··· Given records

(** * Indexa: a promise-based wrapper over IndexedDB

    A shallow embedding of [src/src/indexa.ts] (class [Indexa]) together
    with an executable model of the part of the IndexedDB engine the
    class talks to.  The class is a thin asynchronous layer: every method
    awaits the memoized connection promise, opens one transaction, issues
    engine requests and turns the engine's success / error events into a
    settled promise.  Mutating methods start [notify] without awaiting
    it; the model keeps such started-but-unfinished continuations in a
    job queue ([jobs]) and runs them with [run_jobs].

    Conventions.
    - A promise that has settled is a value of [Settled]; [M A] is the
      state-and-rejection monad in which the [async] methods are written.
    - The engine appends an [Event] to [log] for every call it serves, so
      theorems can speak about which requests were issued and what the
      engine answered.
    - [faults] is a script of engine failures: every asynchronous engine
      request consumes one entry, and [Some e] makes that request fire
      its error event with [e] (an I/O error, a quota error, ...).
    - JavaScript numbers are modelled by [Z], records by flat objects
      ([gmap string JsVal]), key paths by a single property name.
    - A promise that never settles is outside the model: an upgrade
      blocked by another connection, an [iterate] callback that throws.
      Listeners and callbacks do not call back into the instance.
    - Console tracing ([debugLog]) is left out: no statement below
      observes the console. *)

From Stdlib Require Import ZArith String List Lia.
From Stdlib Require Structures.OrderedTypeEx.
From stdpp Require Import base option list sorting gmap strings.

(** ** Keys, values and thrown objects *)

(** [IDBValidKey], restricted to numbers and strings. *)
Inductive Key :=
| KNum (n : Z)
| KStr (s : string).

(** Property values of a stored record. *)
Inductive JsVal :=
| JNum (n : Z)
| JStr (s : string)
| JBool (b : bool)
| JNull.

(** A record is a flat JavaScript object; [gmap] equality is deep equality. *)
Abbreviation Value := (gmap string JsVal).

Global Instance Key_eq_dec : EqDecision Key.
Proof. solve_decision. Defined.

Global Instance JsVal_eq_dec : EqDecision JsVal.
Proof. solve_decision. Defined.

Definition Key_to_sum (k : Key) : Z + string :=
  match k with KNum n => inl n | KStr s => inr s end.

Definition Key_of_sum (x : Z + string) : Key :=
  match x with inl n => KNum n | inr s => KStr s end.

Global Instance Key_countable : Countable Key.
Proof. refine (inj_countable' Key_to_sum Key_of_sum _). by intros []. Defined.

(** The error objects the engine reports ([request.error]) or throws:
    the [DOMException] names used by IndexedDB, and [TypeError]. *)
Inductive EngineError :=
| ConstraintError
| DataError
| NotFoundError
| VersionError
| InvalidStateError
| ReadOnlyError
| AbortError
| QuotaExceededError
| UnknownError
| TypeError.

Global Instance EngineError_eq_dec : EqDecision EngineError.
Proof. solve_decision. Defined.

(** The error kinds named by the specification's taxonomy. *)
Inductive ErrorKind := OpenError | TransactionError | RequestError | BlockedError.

······
··· Given records

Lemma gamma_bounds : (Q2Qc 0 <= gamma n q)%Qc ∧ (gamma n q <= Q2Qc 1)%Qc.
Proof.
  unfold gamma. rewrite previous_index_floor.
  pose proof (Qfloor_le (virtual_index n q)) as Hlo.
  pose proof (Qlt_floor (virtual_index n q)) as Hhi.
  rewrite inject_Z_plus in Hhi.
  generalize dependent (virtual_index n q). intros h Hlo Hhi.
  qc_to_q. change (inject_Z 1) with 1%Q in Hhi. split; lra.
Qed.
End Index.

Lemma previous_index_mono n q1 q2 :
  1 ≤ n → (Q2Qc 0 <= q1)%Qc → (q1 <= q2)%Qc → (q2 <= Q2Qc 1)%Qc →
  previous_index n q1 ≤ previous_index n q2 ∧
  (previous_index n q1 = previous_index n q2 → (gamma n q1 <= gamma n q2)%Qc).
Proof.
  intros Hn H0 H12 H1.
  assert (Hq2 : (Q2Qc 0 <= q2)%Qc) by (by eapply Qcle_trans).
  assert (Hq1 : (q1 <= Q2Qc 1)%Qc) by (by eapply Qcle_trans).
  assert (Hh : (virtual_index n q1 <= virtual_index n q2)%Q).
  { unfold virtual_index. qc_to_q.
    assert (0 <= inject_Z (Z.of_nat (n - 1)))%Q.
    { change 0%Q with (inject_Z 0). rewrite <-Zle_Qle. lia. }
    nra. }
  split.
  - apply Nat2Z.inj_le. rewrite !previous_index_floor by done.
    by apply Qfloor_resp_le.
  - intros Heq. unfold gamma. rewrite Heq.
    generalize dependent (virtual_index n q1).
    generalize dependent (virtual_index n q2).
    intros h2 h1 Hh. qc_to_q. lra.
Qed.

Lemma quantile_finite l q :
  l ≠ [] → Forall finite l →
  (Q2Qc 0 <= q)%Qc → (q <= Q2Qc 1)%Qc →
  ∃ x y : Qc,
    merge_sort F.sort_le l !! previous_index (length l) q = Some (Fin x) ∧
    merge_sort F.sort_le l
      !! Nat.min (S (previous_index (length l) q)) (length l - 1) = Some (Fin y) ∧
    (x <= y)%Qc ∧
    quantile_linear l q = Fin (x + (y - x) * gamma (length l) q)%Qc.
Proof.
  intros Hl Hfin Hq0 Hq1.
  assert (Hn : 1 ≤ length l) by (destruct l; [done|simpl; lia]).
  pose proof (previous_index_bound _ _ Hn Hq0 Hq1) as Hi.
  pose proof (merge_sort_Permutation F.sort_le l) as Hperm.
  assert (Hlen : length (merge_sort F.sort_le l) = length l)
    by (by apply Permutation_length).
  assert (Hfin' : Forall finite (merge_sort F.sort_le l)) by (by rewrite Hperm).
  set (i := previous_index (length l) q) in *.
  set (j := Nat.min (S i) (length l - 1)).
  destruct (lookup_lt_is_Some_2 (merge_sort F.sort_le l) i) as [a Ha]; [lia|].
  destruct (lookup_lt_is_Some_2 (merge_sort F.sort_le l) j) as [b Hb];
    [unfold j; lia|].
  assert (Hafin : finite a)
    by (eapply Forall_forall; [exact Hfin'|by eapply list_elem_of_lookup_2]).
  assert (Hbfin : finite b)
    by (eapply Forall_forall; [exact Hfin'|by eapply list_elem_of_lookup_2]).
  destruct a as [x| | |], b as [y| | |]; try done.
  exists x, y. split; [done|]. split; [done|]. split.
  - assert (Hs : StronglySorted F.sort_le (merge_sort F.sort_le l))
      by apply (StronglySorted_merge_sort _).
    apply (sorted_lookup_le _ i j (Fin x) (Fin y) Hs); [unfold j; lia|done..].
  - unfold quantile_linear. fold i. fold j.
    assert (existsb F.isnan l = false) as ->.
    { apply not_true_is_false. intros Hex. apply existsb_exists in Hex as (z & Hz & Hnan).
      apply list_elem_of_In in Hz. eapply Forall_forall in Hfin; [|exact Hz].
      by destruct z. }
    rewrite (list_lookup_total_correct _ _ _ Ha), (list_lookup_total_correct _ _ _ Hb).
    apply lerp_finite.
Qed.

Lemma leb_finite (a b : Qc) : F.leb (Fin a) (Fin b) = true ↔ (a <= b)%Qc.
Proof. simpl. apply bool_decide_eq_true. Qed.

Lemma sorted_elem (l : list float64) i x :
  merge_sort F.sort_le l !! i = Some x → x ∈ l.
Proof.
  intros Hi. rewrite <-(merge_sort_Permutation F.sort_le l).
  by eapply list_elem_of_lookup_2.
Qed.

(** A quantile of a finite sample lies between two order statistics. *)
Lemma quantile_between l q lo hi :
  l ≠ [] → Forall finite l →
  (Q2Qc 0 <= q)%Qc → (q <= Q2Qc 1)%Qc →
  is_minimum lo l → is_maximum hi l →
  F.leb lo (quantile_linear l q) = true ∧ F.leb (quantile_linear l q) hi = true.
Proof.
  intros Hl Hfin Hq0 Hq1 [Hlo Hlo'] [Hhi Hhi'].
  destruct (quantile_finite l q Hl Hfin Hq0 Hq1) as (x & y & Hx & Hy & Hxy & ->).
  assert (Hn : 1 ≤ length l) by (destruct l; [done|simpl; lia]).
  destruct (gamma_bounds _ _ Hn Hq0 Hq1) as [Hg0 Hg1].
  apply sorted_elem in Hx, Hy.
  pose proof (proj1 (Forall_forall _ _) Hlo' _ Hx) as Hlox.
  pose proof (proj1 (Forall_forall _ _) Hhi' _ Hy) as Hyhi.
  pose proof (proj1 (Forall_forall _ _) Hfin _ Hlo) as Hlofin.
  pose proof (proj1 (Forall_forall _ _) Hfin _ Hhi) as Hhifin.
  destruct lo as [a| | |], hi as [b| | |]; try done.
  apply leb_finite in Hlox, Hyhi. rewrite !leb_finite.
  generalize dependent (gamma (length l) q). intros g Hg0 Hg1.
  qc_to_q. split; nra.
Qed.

······

(Prompt)
Copy out only the lines of the records above from the one with "(** * Indexa: a" through the one with "class talks to.", exactly as they stand, both included.

(Answer space)
(** * Indexa: a promise-based wrapper over IndexedDB

    A shallow embedding of [src/src/indexa.ts] (class [Indexa]) together
    with an executable model of the part of the IndexedDB engine the
    class talks to.  The class is a thin asynchronous layer: every method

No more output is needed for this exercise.